··· PROVIDED RECORDS ···

(** The character class [[a-z0-9-]]. *)
Definition is_slug_char (c : ascii) : bool :=
  char_between "a" "z" c || char_between "0" "9" c || is_hyphen c.

Definition is_ascii_char (c : ascii) : bool := (N_of_ascii c <? 128)%N.

(** What [toLowerCase] does to one ASCII character. *)
Definition ascii_lower_char (c : ascii) : ascii :=
  if char_between "A" "Z" c then ascii_of_N (N_of_ascii c + 32) else c.

Fixpoint string_map (f : ascii -> ascii) (s : string) : string :=
  match s with
  | EmptyString => EmptyString
  | String c s' => String (f c) (string_map f s')
  end.

Fixpoint string_forall (p : ascii -> bool) (s : string) : bool :=
  match s with
  | EmptyString => true
  | String c s' => p c && string_forall p s'
  end.

Definition ascii_lower (s : string) : string := string_map ascii_lower_char s.

(** [.replace(/[^a-z0-9-]/g, "-")] *)
Definition replace_non_slug (s : string) : string :=
  string_map (fun c => if is_slug_char c then c else hyphen) s.

(** [.replace(/-+/g, "-")]: of two hyphens in a row the first is dropped. *)
Fixpoint collapse_hyphens (s : string) : string :=
  match s with
  | EmptyString => EmptyString
  | String c s' =>
      match s' with
      | String d _ =>
          if is_hyphen c && is_hyphen d then collapse_hyphens s'
          else String c (collapse_hyphens s')
      | EmptyString => String c EmptyString
      end
  end.

(** [.replace(/^-|-$/g, "")]: one hyphen at the very start and one at the
    very end are removed. *)
Definition strip_leading (s : string) : string :=
  match s with
  | String c s' => if is_hyphen c then s' else s
  | EmptyString => EmptyString
  end.

Fixpoint strip_trailing (s : string) : string :=
  match s with
  | EmptyString => EmptyString
  | String c EmptyString => if is_hyphen c then EmptyString else s
  | String c s' => String c (strip_trailing s')
  end.

Definition strip_edges (s : string) : string := strip_trailing (strip_leading s).

(** Shape of a sanitized slug. *)
Fixpoint no_double_hyphen (s : string) : bool :=
  match s with
  | EmptyString => true
  | String c s' =>
      match s' with
      | String d _ => negb (is_hyphen c && is_hyphen d) && no_double_hyphen s'
      | EmptyString => true
      end
  end.

Definition no_leading_hyphen (s : string) : bool :=
  match s with
  | String c _ => negb (is_hyphen c)
  | EmptyString => true
  end.

Fixpoint no_trailing_hyphen (s : string) : bool :=
  match s with
  | EmptyString => true
  | String c EmptyString => negb (is_hyphen c)
  | String _ s' => no_trailing_hyphen s'
  end.

Section Sanitize.

(** [String.prototype.toLowerCase]. *)
Variable toLowerCase : string -> string.

(** [sanitizedSlug], lines 76-80. *)
Definition sanitize (s : string) : string :=
  strip_edges (collapse_hyphens (replace_non_slug (toLowerCase s))).

End Sanitize.

(** ** The request path *)

(** [s.split(sep)] for a one-character separator. *)
Fixpoint split (sep : ascii) (s : string) : list string :=
  match s with
  | EmptyString => [EmptyString]
  | String c s' =>
      if Ascii.eqb c sep then EmptyString :: split sep s'
      else match split sep s' with
           | p :: ps => String c p :: ps
           | [] => [String c EmptyString]
           end
  end.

···

**PROBLEM TO WORK ON**
The full listing above needs to be transcribed exactly.

**RESULT BELOW**
(** The character class [[a-z0-9-]]. *)
Definition is_slug_char (c : ascii) : bool :=
  char_between "a" "z" c || char_between "0" "9" c || is_hyphen c.

Definition is_ascii_char (c : ascii) : bool := (N_of_ascii c <? 128)%N.

(** What [toLowerCase] does to one ASCII character. *)
Definition ascii_lower_char (c : ascii) : ascii :=
  if char_between "A" "Z" c then ascii_of_N (N_of_ascii c + 32) else c.

Fixpoint string_map (f : ascii -> ascii) (s : string) : string :=
  match s with
  | EmptyString => EmptyString
  | String c s' => String (f c) (string_map f s')
  end.

Fixpoint string_forall (p : ascii -> bool) (s : string) : bool :=
  match s with
  | EmptyString => true
  | String c s' => p c && string_forall p s'
  end.

Definition ascii_lower (s : string) : string := string_map ascii_lower_char s.

(** [.replace(/[^a-z0-9-]/g, "-")] *)
Definition replace_non_slug (s : string) : string :=
  string_map (fun c => if is_slug_char c then c else hyphen) s.

(** [.replace(/-+/g, "-")]: of two hyphens in a row the first is dropped. *)
Fixpoint collapse_hyphens (s : string) : string :=
  match s with
  | EmptyString => EmptyString
  | String c s' =>
      match s' with
      | String d _ =>
          if is_hyphen c && is_hyphen d then collapse_hyphens s'
          else String c (collapse_hyphens s')
      | EmptyString => String c EmptyString
      end
  end.

(** [.replace(/^-|-$/g, "")]: one hyphen at the very start and one at the
    very end are removed. *)
Definition strip_leading (s : string) : string :=
  match s with
  | String c s' => if is_hyphen c then s' else s
  | EmptyString => EmptyString
  end.

Fixpoint strip_trailing (s : string) : string :=
  match s with
  | EmptyString => EmptyString
  | String c EmptyString => if is_hyphen c then EmptyString else s
  | String c s' => String c (strip_trailing s')
  end.

Definition strip_edges (s : string) : string := strip_trailing (strip_leading s).

(** Shape of a sanitized slug. *)
Fixpoint no_double_hyphen (s : string) : bool :=
  match s with
  | EmptyString => true
  | String c s' =>
      match s' with
      | String d _ => negb (is_hyphen c && is_hyphen d) && no_double_hyphen s'
      | EmptyString => true
      end
  end.

Definition no_leading_hyphen (s : string) : bool :=
  match s with
  | String c _ => negb (is_hyphen c)
  | EmptyString => true
  end.

Fixpoint no_trailing_hyphen (s : string) : bool :=
  match s with
  | EmptyString => true
  | String c EmptyString => negb (is_hyphen c)
  | String _ s' => no_trailing_hyphen s'
  end.

Section Sanitize.

(** [String.prototype.toLowerCase]. *)
Variable toLowerCase : string -> string.

(** [sanitizedSlug], lines 76-80. *)
Definition sanitize (s : string) : string :=
  strip_edges (collapse_hyphens (replace_non_slug (toLowerCase s))).

End Sanitize.

(** ** The request path *)

(** [s.split(sep)] for a one-character separator. *)
Fixpoint split (sep : ascii) (s : string) : list string :=
  match s with
  | EmptyString => [EmptyString]
  | String c s' =>
      if Ascii.eqb c sep then EmptyString :: split sep s'
      else match split sep s' with
           | p :: ps => String c p :: ps
           | [] => [String c EmptyString]
           end
  end.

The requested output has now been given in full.